ACTIVITY: For this exercise, please reproduce the records below word for word, from the first line through the line with "(upload_key : str).".

RECORD SET:
<<<<

(** What was started and will call back. *)
Inductive pending_op :=
  | PendingRead (st : HasherState) (read_byte_pos : Z)  (** posted *)
  | PendingCheck
  | PendingInstant
  | PendingUpload
  | PendingChunk (chunk_id : nat)
  | PendingPoll (upload_key : str)
  | PendingPollTimer (upload_key : str).

(** The machine.  [uploads] lists the ranges that requests were started for ([None] for
    the whole file) and [improper] the events no row was found for: logs the code does
    not keep.
    [uploader/detail/upload_state_machine.hpp:754-800 UploadStateMachine_] *)
Record Upload := {
  current : ustate;
  messages : list event;                 (** the queue of the back end *)
  connected : bool;                      (** [callback_interface_] is not null *)
  on_duplicate_action_ : OnDuplicateAction;
  filename : str;
  action_token_ : str;
  filesize_ : Z;
  mtime_ : Z;
  hash_ : str;
  chunk_ranges_ : list (Z * Z);
  chunk_hashes_ : list str;
  count_state_ : CountState;
  chunk_states_ : list ChunkState;
  upload_request_ : bool;                (** is there a request to cancel on exit? *)
  upload_key_ : str;
  pending : list pending_op;
  calls : list manager_call;
  statuses : list status;
  uploads : list (option nat * (Z * Z));
  improper : list (ustate * event) }.

#[local] Instance Upload_members : Members Upload := fun m =>
  Build_Upload (current m) (messages m) (connected m) (on_duplicate_action_ m) (filename m)
    (action_token_ m) (filesize_ m) (mtime_ m) (hash_ m) (chunk_ranges_ m) (chunk_hashes_ m)
    (count_state_ m) (chunk_states_ m) (upload_request_ m) (upload_key_ m) (pending m)
    (calls m) (statuses m) (uploads m) (improper m).

Definition set_current := ltac:(setter current).
Definition set_messages := ltac:(setter messages).
Definition set_connected := ltac:(setter connected).
Definition set_on_duplicate_action_ := ltac:(setter on_duplicate_action_).
Definition set_filename := ltac:(setter filename).
Definition set_action_token_ := ltac:(setter action_token_).
Definition set_filesize_ := ltac:(setter filesize_).
Definition set_mtime_ := ltac:(setter mtime_).
Definition set_hash_ := ltac:(setter hash_).
Definition set_chunk_ranges_ := ltac:(setter chunk_ranges_).
Definition set_chunk_hashes_ := ltac:(setter chunk_hashes_).
Definition set_count_state_ := ltac:(setter count_state_).
Definition set_chunk_states_ := ltac:(setter chunk_states_).
Definition set_upload_request_ := ltac:(setter upload_request_).
Definition set_upload_key_ := ltac:(setter upload_key_).
Definition set_pending := ltac:(setter pending).
Definition set_calls := ltac:(setter calls).
Definition set_statuses := ltac:(setter statuses).
Definition set_uploads := ltac:(setter uploads).
Definition set_improper := ltac:(setter improper).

>>>>

FINAL ANSWER:
(** What was started and will call back. *)
Inductive pending_op :=
  | PendingRead (st : HasherState) (read_byte_pos : Z)  (** posted *)
  | PendingCheck
  | PendingInstant
  | PendingUpload
  | PendingChunk (chunk_id : nat)
  | PendingPoll (upload_key : str)
  | PendingPollTimer (upload_key : str).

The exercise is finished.